Activity — One line at a time, check the entries below for the word "Implicit", and copy each line that has it.

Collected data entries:
(** X27: for a rule mapping none of whose one-character keys has the empty
    string as right-hand side, the expander is the contract: every
    character with a rule is replaced by the rule's right-hand side and
    every other character is kept. *)
Theorem X27_contract_without_erasing :
  forall rs ax n,
    (forall c : ascii, rs !! String c "" <> Some "") ->
    Grammar.expand ax rs n
    = Grammar.generation (Grammar.subst_spec rs) n ax.
Proof.
  intros rs ax n Hrs. unfold Grammar.expand.
  rewrite expand_loop_generation. apply generation_ext.
  intros c. apply subst_nonempty_spec, Hrs.
Qed.

End ExpanderFacts.

(** X27 on the program's rules and two iterations. *)
Lemma X27_contract_without_erasing_program :
  Grammar.expand "X" (Grammar.rules Grammar.SPATIAL_TREE_RULES) 2
  = Grammar.generation
      (Grammar.subst_spec (Grammar.rules Grammar.SPATIAL_TREE_RULES)) 2 "X".
Proof.
  apply (X27_contract_without_erasing
           (Grammar.rules Grammar.SPATIAL_TREE_RULES) "X" 2).
  intros c. simpl.
  destruct (Ascii.eqb_spec c "X") as [->|HX]; [discriminate|].
  rewrite lookup_insert_ne by congruence.
  destruct (Ascii.eqb_spec c "F") as [->|HF]; [discriminate|].
  rewrite lookup_insert_ne by congruence.
  by rewrite lookup_empty.
Defined.

(** ** The program's grammar: how many symbols, and their nesting *)

Section ProgramGrammar.

Open Scope string_scope.

Local Abbreviation program_rules := (Grammar.rules Grammar.SPATIAL_TREE_RULES).
Local Abbreviation occurrences c s :=
  (count_occ ascii_dec (list_ascii_of_string s) c).

Lemma list_ascii_app s1 s2 :
  list_ascii_of_string (s1 +:+ s2)
  = (list_ascii_of_string s1 ++ list_ascii_of_string s2)%list.
Proof.
  induction s1 as [|c s1 IH]; [reflexivity|].
  rewrite string_app_cons. simpl. by rewrite IH.
Qed.

Lemma subst_all_cons (f : ascii -> string) c s :
  Grammar.subst_all f (String c s) = f c +:+ Grammar.subst_all f s.
Proof. reflexivity. Qed.

(** What the program's rules do to one character. *)
Lemma program_subst c :
  Grammar.subst_nonempty program_rules c
  = if Ascii.eqb c "X" then "F+[[X]-X]-F[-FX]+X+F[+X]-X+F[+X]+X"
    else if Ascii.eqb c "F" then "FF"
    else String c "".
Proof.
  unfold Grammar.subst_nonempty. simpl.
  destruct (Ascii.eqb_spec c "X") as [->|HX]; [reflexivity|].
  rewrite lookup_insert_ne by congruence.
  destruct (Ascii.eqb_spec c "F") as [->|HF]; [reflexivity|].
  rewrite lookup_insert_ne by congruence.
  by rewrite lookup_empty.
Qed.

Lemma program_rewrite_X s :
  occurrences "X"%char (Grammar.rewrite program_rules s)
  = (8 * occurrences "X"%char s)%nat.
Proof.
  rewrite rewrite_subst_all.
  induction s as [|c s IH]; [reflexivity|].
  rewrite subst_all_cons, list_ascii_app, count_occ_app, IH.
  rewrite program_subst.
  change (list_ascii_of_string (String c s))
    with (c :: list_ascii_of_string s).
  destruct (Ascii.eqb_spec c "X") as [->|HX].
  { rewrite count_occ_cons_eq by reflexivity. vm_compute count_occ at 1. lia. }
  rewrite (count_occ_cons_neq _ _ HX).
  destruct (Ascii.eqb_spec c "F") as [->|HF].
  { vm_compute count_occ at 1. lia. }
  simpl list_ascii_of_string.
  rewrite (count_occ_cons_neq _ _ HX). simpl. lia.
Qed.

Lemma program_rewrite_F s :
  occurrences "F"%char (Grammar.rewrite program_rules s)
  = (2 * occurrences "F"%char s + 5 * occurrences "X"%char s)%nat.
Proof.
  rewrite rewrite_subst_all.
  induction s as [|c s IH]; [reflexivity|].
  rewrite subst_all_cons, list_ascii_app, count_occ_app, IH.
  rewrite program_subst.
  change (list_ascii_of_string (String c s))
    with (c :: list_ascii_of_string s).
  destruct (Ascii.eqb_spec c "X") as [->|HX].
  { rewrite (count_occ_cons_eq _ _ (eq_refl "X"%char)).
    rewrite count_occ_cons_neq by discriminate.
    vm_compute count_occ at 1. lia. }
  rewrite (count_occ_cons_neq _ _ HX).
  destruct (Ascii.eqb_spec c "F") as [->|HF].
  { rewrite (count_occ_cons_eq _ _ (eq_refl "F"%char)).
    vm_compute count_occ at 1. lia. }
  simpl list_ascii_of_string.
  rewrite !(count_occ_cons_neq _ _ HF). simpl. lia.
Qed.

Lemma program_counts n :
  let s := Grammar.expand (Grammar.axiom Grammar.SPATIAL_TREE_RULES)
             program_rules n in
  occurrences "X"%char s = (8 ^ n)%nat
  /\ (6 * occurrences "F"%char s + 5 * 2 ^ n = 5 * 8 ^ n)%nat.
Proof.
  unfold Grammar.expand. induction n as [|n [IHX IHF]].
  - split; reflexivity.
  - cbv zeta. rewrite expand_loop_S, program_rewrite_X, program_rewrite_F.
    rewrite IHX. rewrite !Nat.pow_succ_r'. split; lia.
Qed.

(** X5: after n iterations the program's grammar has produced 8^n
    characters X and 5 (8^n - 2^n) / 6 characters F. *)
Theorem X5_symbol_counts :
  forall n,
    let s := Grammar.expand (Grammar.axiom Grammar.SPATIAL_TREE_RULES)
               program_rules n in
    occurrences "X"%char s = (8 ^ n)%nat
    /\ (6 * occurrences "F"%char s + 5 * 2 ^ n = 5 * 8 ^ n)%nat.
Proof. exact program_counts. Qed.

(** X17: whatever [Math.random] returns, the program builds 3400 meshes. *)
Theorem X17_program_meshes :
  forall (CS : Three.ColorSpace) (rnd : nat -> R) (time : R),
    List.length
      (Turtle.generatePlantGeometry Grammar.SPATIAL_TREE_RULES rnd time)
    = 3400%nat.
Proof.
  intros CS rnd time.
  unfold Turtle.generatePlantGeometry, Turtle.interpret.
  rewrite interpret_count.
  destruct (program_counts 4) as [_ HF].
  change (Grammar.expand (Grammar.axiom Grammar.SPATIAL_TREE_RULES)
            program_rules 4)
    with (Grammar.expanded Grammar.SPATIAL_TREE_RULES) in HF.
  change (List.length (Turtle.branches (Turtle.initial _))) with 0%nat.
  change (2 ^ 4)%nat with 16%nat in HF.
  change (8 ^ 4)%nat with 4096%nat in HF. lia.
Qed.

End ProgramGrammar.

(** ** Brackets: what rewriting keeps and what the stack does *)

Section NestingFacts.

Open Scope string_scope.

Implicit Types (rs : gmap string string) (l : list ascii) (k j : nat).

Lemma nesting_app k l1 l2 :
  Analysis.nesting k (l1 ++ l2)%list
  = Analysis.nesting k l1 ≫= fun k' => Analysis.nesting k' l2.
Proof.
  revert k. induction l1 as [|c l1 IH]; intros k; [reflexivity|].
  simpl. destruct (Ascii.eqb c "["); [apply IH|].
  destruct (Ascii.eqb c "]"); [|apply IH].
  destruct k; [reflexivity | apply IH].
Qed.

Lemma nesting_shift k k' j l :
  Analysis.nesting k l = Some k' ->
  Analysis.nesting (k + j) l = Some (k' + j)%nat.
Proof.
  revert k. induction l as [|c l IH]; intros k; simpl.
  - by intros [= ->].
  - destruct (Ascii.eqb c "["); [apply (IH (S k))|].
    destruct (Ascii.eqb c "]"); [|apply IH].
    destruct k as [|k]; [discriminate | apply IH].
Qed.

Lemma nesting_neutral k r :
  Analysis.well_nested r ->
  Analysis.nesting k (list_ascii_of_string r) = Some k.
Proof. intros Hr. apply (nesting_shift 0 0 k _ Hr). Qed.

Lemma nesting_subst rs c k :
  Analysis.bracket_neutral rs ->
  Analysis.nesting k (list_ascii_of_string (Grammar.subst_nonempty rs c))
  = Analysis.nesting k [c].
Proof.
  intros Hrs. unfold Grammar.subst_nonempty.
  destruct (rs !! String c "") as [[|a r]|] eqn:E; [reflexivity| |reflexivity].
  destruct (Hrs c (String a r) E) as (Ho & Hc & Hr); [discriminate|].
  rewrite (nesting_neutral k _ Hr). simpl.
  destruct (Ascii.eqb_spec c "["); [contradiction|].
  destruct (Ascii.eqb_spec c "]"); [contradiction|]. reflexivity.
Qed.

Lemma nesting_rewrite rs s k :
  Analysis.bracket_neutral rs ->
  Analysis.nesting k (list_ascii_of_string (Grammar.rewrite rs s))
  = Analysis.nesting k (list_ascii_of_string s).
Proof.
  intros Hrs. rewrite rewrite_subst_all.
  revert k. induction s as [|c s IH]; intros k; [reflexivity|].
  rewrite subst_all_cons, list_ascii_app, nesting_app.
  rewrite (nesting_subst rs c k Hrs).
  change (list_ascii_of_string (String c s))
    with ([c] ++ list_ascii_of_string s)%list.
  rewrite nesting_app.
  destruct (Analysis.nesting k [c]) as [k'|]; [apply IH | reflexivity].
Qed.

Lemma nesting_expand rs ax n :
  Analysis.bracket_neutral rs -> Analysis.well_nested ax ->
  Analysis.well_nested (Grammar.expand ax rs n).
Proof.
  intros Hrs. unfold Analysis.well_nested, Grammar.expand.
  revert ax. induction n as [|n IH]; intros ax Hax; [exact Hax|].
  simpl. apply IH. by rewrite nesting_rewrite.
Qed.

(** X6: when no applied rule rewrites a bracket and every right-hand side
    is well nested, rewriting changes the nesting of no string: a well
    nested axiom stays well nested through every number of iterations. *)
Theorem X6_nesting_preserved :
  forall rs ax n,
    Analysis.bracket_neutral rs -> Analysis.well_nested ax ->
    Analysis.well_nested (Grammar.expand ax rs n).
Proof. intros rs ax n. apply nesting_expand. Qed.

(** The program's rules rewrite X and F only, into well nested strings. *)
Lemma program_rules_neutral :
  Analysis.bracket_neutral (Grammar.rules Grammar.SPATIAL_TREE_RULES).
Proof.
  intros c r Hr _. simpl in Hr.
  destruct (Ascii.eqb_spec c "X") as [->|HX].
  { rewrite lookup_insert_eq in Hr. injection Hr as <-.
    repeat split; discriminate || reflexivity. }
  rewrite lookup_insert_ne in Hr by congruence.
  destruct (Ascii.eqb_spec c "F") as [->|HF].
  { rewrite lookup_insert_eq in Hr. injection Hr as <-.
    repeat split; discriminate || reflexivity. }
  rewrite lookup_insert_ne in Hr by congruence.
  by rewrite lookup_empty in Hr.
Qed.

(** X6 on the program: the string it interprets is well nested. *)
Lemma X6_nesting_preserved_program :
  Analysis.well_nested (Grammar.expanded Grammar.SPATIAL_TREE_RULES).
Proof.
  apply (X6_nesting_preserved (Grammar.rules Grammar.SPATIAL_TREE_RULES)
           "X" 4).
  - exact program_rules_neutral.
  - reflexivity.
Defined.

Lemma program_well_nested :
  Analysis.well_nested (Grammar.expanded Grammar.SPATIAL_TREE_RULES).
Proof.
  apply nesting_expand; [exact program_rules_neutral | reflexivity].
Qed.

End NestingFacts.

(** ** The stack during a traversal *)

Section StackFacts.

Import Three.
Open Scope R_scope.

Context `{CS : ColorSpace} (cfg : Grammar.Config) (rnd : nat -> R) (time : R).

Local Abbreviation step := (Turtle.step cfg rnd time).
Local Abbreviation interpret := (Turtle.interpret cfg rnd time).

Implicit Types (s : Turtle.Interp) (l : list ascii) (c : ascii).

Answer to this problem —
Implicit Types (rs : gmap string string) (l : list ascii) (k j : nat).
Implicit Types (s : Turtle.Interp) (l : list ascii) (c : ascii).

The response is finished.